Unhappy meal

Ok, so industrial agriculture has not been the most favourable development. But what does this mean to consumers? To their health and rights?

Marco Visscher | April 2003 issue

Hypocrites, the founder of modern medicine, said it clearly some 2,500 years ago: ‘Your food is your medicine, your medicine is your food.’ Meanwhile, doctors in training dedicate only a fraction of their studies to nutrition. Yet when you look at the newspaper, you can hardly miss the stories about the link between nutrition and health. Cancer, heart disease, diabetes, obesity, high blood pressure – Western wealth-related illnesses that indisputably have ‘something’ to do with food. What happened? Is it a fluke that the epidemic of wealth-related diseases coincided with the breakthrough of industrial agriculture?

Putting it mildly: no, not quite. To stay healthy humans need some 50 different minerals we ourselves cannot produce. These minerals have to come from somewhere. You’d think they’d come from food, as they always have. But a lot of important minerals have disappeared from our farmland due to years of artificial fertiliser use. Artificial fertiliser, a mixture of nitrogen, phosphorous and potassium, disrupts the balance of the soil.

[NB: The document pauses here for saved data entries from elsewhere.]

(* ===== verification/TypesQuery.v ===== *)
(** * Generated types: queries

    Requests and responses of [internal/api/v2/query/types_gen.go], which a node sends
    over the network, and the union [Request] of [unions_gen.go]. *)

From S2P Require Import Prelude Encoding Codec CodecProofs DataEntry Url Enums Wire TypesGeneral.
From S2P Require Import TypesAccounts TypesSignatures TypesTransactions TypesStatus TypesDatabase.
Local Open Scope Z_scope.
Import Url TxID.

Record ChainState := { ChainState_Name : string; ChainState_Type : Z; ChainState_Height : Z; ChainState_Roots : list
  bytes; ChainState_extraData : bytes }.
Definition new_ChainState : ChainState := Build_ChainState "" 0 0 [] [].

Definition ChainState_Copy (v : ChainState) : ChainState := Build_ChainState (ChainState_Name v) (ChainState_Type v)
  (ChainState_Height v) (ChainState_Roots v) [].

Definition ChainState_MarshalBinary (v : ChainState) : res bytes :=
  finish (ChainState_extraData v) (
    NewWriter
    |> when (negb (String.eqb (ChainState_Name v) "")) (WriteString 1 (ChainState_Name v))
    |> when (negb (ChainState_Type v =? 0)) (WriteEnum 2 (ChainState_Type v))
    |> when (negb (ChainState_Height v =? 0)) (WriteUint 3 (ChainState_Height v))
    |> when (negb (is_empty (ChainState_Roots v))) (range (ChainState_Roots v) (fun v => WriteBytes 4 v))).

While crops may grow, that growth compromises other important minerals, such as magnesium, chromium and selenium.

After conducting studies in various parts of the world, the United Nations Food and Agriculture Organisation (FAO) concluded that the prevailing method of farming is leading to a ‘serious shortage’ of minerals. Another recent study showed that since 1985 the vitamin and mineral content in beans has fallen by 60%, by 70% in potatoes and by 80% in apples. Popeye would have to eat 200 cans of spinach today to get the same amount of iron as he got from that one can 50 years ago.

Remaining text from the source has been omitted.